[Dataset entries]
(* ===== verification/CommandListener.v ===== *)
(** * CommandListener: the text commands and the start of the daemon

    Models [server/CommandListener.cpp] and [server/oem_iptables_hook.cpp].  One record holds the controllers; a command
    runs on it and on the connection, to which it sends replies.  Reading [argv]
    out of bounds ends a run ([None]): nothing is known of what is there.  The
    network commands are those of NetworkCommand.v. *)
From S2P Require Import Prelude Platform Cstd Fwmark UidRanges Children Netlink.
From S2P Require Import NetdConstants Ledger Iptables RouteController RouteSpec Networks NetworkSpec.
From S2P Require Import NetworkController ControllerSpec Daemon NetworkCommand.
From S2P Require Import FirewallController NatController IdletimerController BandwidthController TetherStats.
From S2P Require Import TetherController ClatdController PppController SoftapController InterfaceController.
From S2P Require Import QcRouteController.

(** ** State *)

(** The routes cache of RouteController is the one NatController.t carries; the
    controllers without a record of their own share [errno]. *)
Record t := State {
  sNetCtrl : NC;
  sTetherCtrl : TetherController.t;
  sNatCtrl : NatController.t;
  sPppCtrl : PppController.t;
  sSoftapCtrl : SoftapController.t;
  sBandwidthCtrl : BandwidthController.t;
  sClatdCtrl : ClatdController.t;
  errno : Z;
  iWlanFwdEnable : bool;
  fwIpFwdEnable : bool
}.

Definition net_state (s : t) : NCState := (sNetCtrl s, NatController.routes (sNatCtrl s)).
Definition set_net_state (p : NCState) (s : t) : t :=
  State p.1 (sTetherCtrl s) (NatController.set_routes p.2 (sNatCtrl s)) (sPppCtrl s) (sSoftapCtrl s) (sBandwidthCtrl s)
    (sClatdCtrl s) (errno s) (iWlanFwdEnable s) (fwIpFwdEnable s).
Definition set_sTetherCtrl v (s : t) : t :=
  State (sNetCtrl s) v (sNatCtrl s) (sPppCtrl s) (sSoftapCtrl s) (sBandwidthCtrl s) (sClatdCtrl s) (errno s)
    (iWlanFwdEnable s) (fwIpFwdEnable s).
Definition set_sNatCtrl v (s : t) : t :=
  State (sNetCtrl s) (sTetherCtrl s) v (sPppCtrl s) (sSoftapCtrl s) (sBandwidthCtrl s) (sClatdCtrl s) (errno s)
    (iWlanFwdEnable s) (fwIpFwdEnable s).
Definition set_sPppCtrl v (s : t) : t :=
  State (sNetCtrl s) (sTetherCtrl s) (sNatCtrl s) v (sSoftapCtrl s) (sBandwidthCtrl s) (sClatdCtrl s) (errno s)
    (iWlanFwdEnable s) (fwIpFwdEnable s).
Definition set_sSoftapCtrl v (s : t) : t :=
  State (sNetCtrl s) (sTetherCtrl s) (sNatCtrl s) (sPppCtrl s) v (sBandwidthCtrl s) (sClatdCtrl s) (errno s)
    (iWlanFwdEnable s) (fwIpFwdEnable s).
Definition set_sBandwidthCtrl v (s : t) : t :=
  State (sNetCtrl s) (sTetherCtrl s) (sNatCtrl s) (sPppCtrl s) (sSoftapCtrl s) v (sClatdCtrl s) (errno s)
    (iWlanFwdEnable s) (fwIpFwdEnable s).
Definition set_sClatdCtrl v (s : t) : t :=
  State (sNetCtrl s) (sTetherCtrl s) (sNatCtrl s) (sPppCtrl s) (sSoftapCtrl s) (sBandwidthCtrl s) v (errno s)
    (iWlanFwdEnable s) (fwIpFwdEnable s).
Definition set_errno v (s : t) : t :=
  State (sNetCtrl s) (sTetherCtrl s) (sNatCtrl s) (sPppCtrl s) (sSoftapCtrl s) (sBandwidthCtrl s) (sClatdCtrl s) v
    (iWlanFwdEnable s) (fwIpFwdEnable s).
Definition set_iWlanFwdEnable v (s : t) : t :=
  State (sNetCtrl s) (sTetherCtrl s) (sNatCtrl s) (sPppCtrl s) (sSoftapCtrl s) (sBandwidthCtrl s) (sClatdCtrl s) (errno s)
    v (fwIpFwdEnable s).
Definition set_fwIpFwdEnable v (s : t) : t :=
  State (sNetCtrl s) (sTetherCtrl s) (sNatCtrl s) (sPppCtrl s) (sSoftapCtrl s) (sBandwidthCtrl s) (sClatdCtrl s) (errno s)
    (iWlanFwdEnable s) v.

(** A message to the client; [rp_errno]: the text of errno is added to it. *)
Record reply := Reply { rp_code : Z; rp_text : string; rp_errno : bool }.

(** [ResponseCode.h], those that are not in NetworkCommand.v or TetherStats.v *)
Definition InterfaceListResult : Z := 110.
Definition TetherInterfaceListResult : Z := 111.
Definition TetherDnsFwdTgtListResult : Z := 112.
Definition TtyListResult : Z := 113.
Definition TetherDnsFwdNetIdResult : Z := 115.
Definition TetherStatusResult : Z := 210.
Definition IpFwdStatusResult : Z := 211.
Definition InterfaceGetCfgResult : Z := 213.
Definition QuotaCounterResult : Z := 220.
Definition ClatdStatusResult : Z := 223.
Definition V6RtrAdvResult : Z := 227.
Definition CommandParameterError : Z := 501.

(** ** The monad of commands *)

Record conn := Conn { daemon : t; sent : list reply }.

Definition C (A : Type) : Type := conn -> trace -> option A * conn * trace.

#[export] Instance C_ret : MRet C := fun A a c tr => (Some a, c, tr).
#[export] Instance C_bind : MBind C :=
  fun A B k m c tr =>
    let '(r, c1, tr1) := m c tr in
    match r with Some a => k a c1 tr1 | None => (None, c1, tr1) end.

(** Run code of the daemon; send a message; read an argument. *)
Definition run {A} (m : M t A) : C A :=
  fun c tr => let '(a, s, tr') := m (daemon c) tr in (Some a, Conn s (sent c), tr').
Definition sendMsg (code : Z) (msg : string) (addErrno : bool) : C unit :=
  fun c tr => (Some tt, Conn (daemon c) (sent c ++ [Reply code msg addErrno]), tr).
Definition arg (argv : list string) (n : nat) : C string := fun c tr => (argv !! n, c, tr).

(** A text sent as it is, without a code. *)
Definition sendRaw (msg : string) : C unit := sendMsg 0 msg false.
(** Use of what may not be there. *)
Definition deref {A} (o : option A) : C A := fun c tr => (o, c, tr).

Fixpoint send_all (code : Z) (msgs : list string) : C unit :=
  match msgs with
  | [] => mret tt
  | msg :: msgs => sendMsg code msg false;; send_all code msgs
  end.

(** The code of one controller. *)
Definition on_net {A} : M NCState A -> M t A := zoom net_state set_net_state.
Definition on_tether {A} : M TetherController.t A -> M t A := zoom sTetherCtrl set_sTetherCtrl.
Definition on_nat {A} : M NatController.t A -> M t A := zoom sNatCtrl set_sNatCtrl.
Definition on_ppp {A} : M PppController.t A -> M t A := zoom sPppCtrl set_sPppCtrl.
Definition on_softap {A} : M SoftapController.t A -> M t A := zoom sSoftapCtrl set_sSoftapCtrl.
Definition on_bandwidth {A} : M BandwidthController.t A -> M t A := zoom sBandwidthCtrl set_sBandwidthCtrl.
Definition on_clatd {A} : M ClatdController.t A -> M t A := zoom sClatdCtrl set_sClatdCtrl.
Definition on_errno {A} : M Z A -> M t A := zoom errno set_errno.

(** ** Starting up *)

Definition OEM_IPTABLES_FILTER_OUTPUT : string := "oem_out".
Definition OEM_IPTABLES_FILTER_FORWARD : string := "oem_fwd".
Definition OEM_IPTABLES_NAT_PREROUTING : string := "oem_nat_pre".
Definition OEM_SCRIPT_PATH : string := "/system/bin/oem-iptables-init.sh".

(** BandwidthController.h *)
Definition BW_LOCAL_INPUT : string := "bw_INPUT".
Definition BW_LOCAL_FORWARD : string := "bw_FORWARD".
Definition BW_LOCAL_OUTPUT : string := "bw_OUTPUT".
Definition BW_LOCAL_RAW_PREROUTING : string := "bw_raw_PREROUTING".
Definition BW_LOCAL_MANGLE_POSTROUTING : string := "bw_mangle_POSTROUTING".

Definition FILTER_INPUT : list string := [BW_LOCAL_INPUT; FirewallController.LOCAL_INPUT].
Definition FILTER_FORWARD : list string :=
  [OEM_IPTABLES_FILTER_FORWARD; FirewallController.LOCAL_FORWARD; BW_LOCAL_FORWARD; NatController.LOCAL_FORWARD].
Definition FILTER_OUTPUT : list string :=
  [OEM_IPTABLES_FILTER_OUTPUT; FirewallController.LOCAL_OUTPUT; BW_LOCAL_OUTPUT].
Definition RAW_PREROUTING : list string := [BW_LOCAL_RAW_PREROUTING; IdletimerController.LOCAL_RAW_PREROUTING].
Definition MANGLE_POSTROUTING : list string :=
  [BW_LOCAL_MANGLE_POSTROUTING; IdletimerController.LOCAL_MANGLE_POSTROUTING].
Definition MANGLE_FORWARD : list string := [NatController.LOCAL_MANGLE_FORWARD].
Definition NAT_PREROUTING : list string := [OEM_IPTABLES_NAT_PREROUTING].
Definition NAT_POSTROUTING : list string := [NatController.LOCAL_NAT_POSTROUTING].

(** What the constructors of the controllers leave as it is in memory. *)
Record memory := Memory {
  mem_mDnsNetId : Z; mem_mRtrAdvPid : Z; mem_natCount : Z; mem_errno : Z;
  mem_bandwidth : Z * Z * Z * Z   (* the integers of BandwidthController *)
}.

(** The controllers after their constructors; the lists are empty. *)
Definition init (mem : memory) : t :=
  let '(quota, alert, global, count) := mem_bandwidth mem in
  State NC_init (TetherController.init (mem_mDnsNetId mem) (mem_mRtrAdvPid mem))
    (NatController.State (mem_natCount mem) [] 0 ∅) PppController.init SoftapController.init
    (BandwidthController.State [] quota alert global count [] [] []) ClatdController.init
    (mem_errno mem) false false.

Section Startup.
Context {K : Kernel}.

(** The jumps, flushes and chains of one child; the order is the code's. *)
Definition createChildChain {S} (target : IptablesTarget) (table parentChain childChain : string) : M S unit :=
  execIptables target ["-w"; "-t"; table; "-D"; parentChain; "-j"; childChain];;
  execIptables target ["-w"; "-t"; table; "-F"; childChain];;
  execIptables target ["-w"; "-t"; table; "-X"; childChain];;
  execIptables target ["-w"; "-t"; table; "-N"; childChain];;
  execIptables target ["-w"; "-t"; table; "-A"; parentChain; "-j"; childChain];;
  mret tt.

Fixpoint createChildChains {S} (target : IptablesTarget) (table parentChain : string)
    (childChains : list string) : M S unit :=
  match childChains with
  | [] => mret tt
  | childChain :: childChains =>
      createChildChain target table parentChain childChain;;
      createChildChains target table parentChain childChains
  end.

(** The eight calls of the constructor, in their order. *)
Definition child_chain_calls : list (IptablesTarget * string * string * list string) :=
  [(V4V6, "filter", "INPUT", FILTER_INPUT); (V4V6, "filter", "FORWARD", FILTER_FORWARD);
   (V4V6, "filter", "OUTPUT", FILTER_OUTPUT); (V4V6, "raw", "PREROUTING", RAW_PREROUTING);
   (V4V6, "mangle", "POSTROUTING", MANGLE_POSTROUTING); (V4, "mangle", "FORWARD", MANGLE_FORWARD);
   (V4, "nat", "PREROUTING", NAT_PREROUTING); (V4, "nat", "POSTROUTING", NAT_POSTROUTING)].

Fixpoint create_all {S} (calls : list (IptablesTarget * string * string * list string)) : M S unit :=
  match calls with
  | [] => mret tt
  | (target, table, parentChain, childChains) :: calls =>
      createChildChains target table parentChain childChains;; create_all calls
  end.

(** oem_iptables_hook.cpp *)
Definition oemCleanupHooks {S} : M S bool :=
  sys_exec_value [IPTABLES_PATH; "-F"; "oem_out"];;
  sys_exec_value [IPTABLES_PATH; "-F"; "oem_fwd"];;
  sys_exec_value [IPTABLES_PATH; "-t"; "nat"; "-F"; "oem_nat_pre"];;
  mret true.

Definition oemInitChains {S} : M S bool :=
  ret ← sys_system OEM_SCRIPT_PATH;
  if (ret =? -1) || negb (Z.land (Z.shiftr ret 8) 255 =? 0)
  then oemCleanupHooks;; mret false else mret true.

Definition setupOemIptablesHook {S} : M S unit :=
  found ← sys_file (FAccess OEM_SCRIPT_PATH);
  if found =? 0 then
    cleaned ← oemCleanupHooks;
    (if cleaned : bool then oemInitChains;; mret tt else mret tt)
  else mret tt.

(** What the constructor of [CommandListener] does after the controllers are
    created; a failure of [RouteController::Init] is only logged. *)
Definition construct : M t unit :=
  on_errno InterfaceController.construct;;
  create_all child_chain_calls;;
  setupOemIptablesHook;;
  on_errno FirewallController.setupIptablesHooks;;
  on_nat NatController.setupIptablesHooks;;
  on_bandwidth BandwidthController.setupIptablesHooks;;
  on_errno IdletimerController.setupIptablesHooks;;
  on_bandwidth (BandwidthController.enableBandwidthControl false);;
  on_net (on_snd (RouteController.Init LOCAL_NET_ID));;
  mret tt.
End Startup.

■ **ASSIGNED TASK**
In the entries above, please find the line with "runs on it and" and the line with "network commands are", then write out exactly those two lines and every line between them, and nothing more.

■ **RESPONSE TO THE EXERCISE**
    runs on it and on the connection, to which it sends replies.  Reading [argv]
    out of bounds ends a run ([None]): nothing is known of what is there.  The
    network commands are those of NetworkCommand.v. *)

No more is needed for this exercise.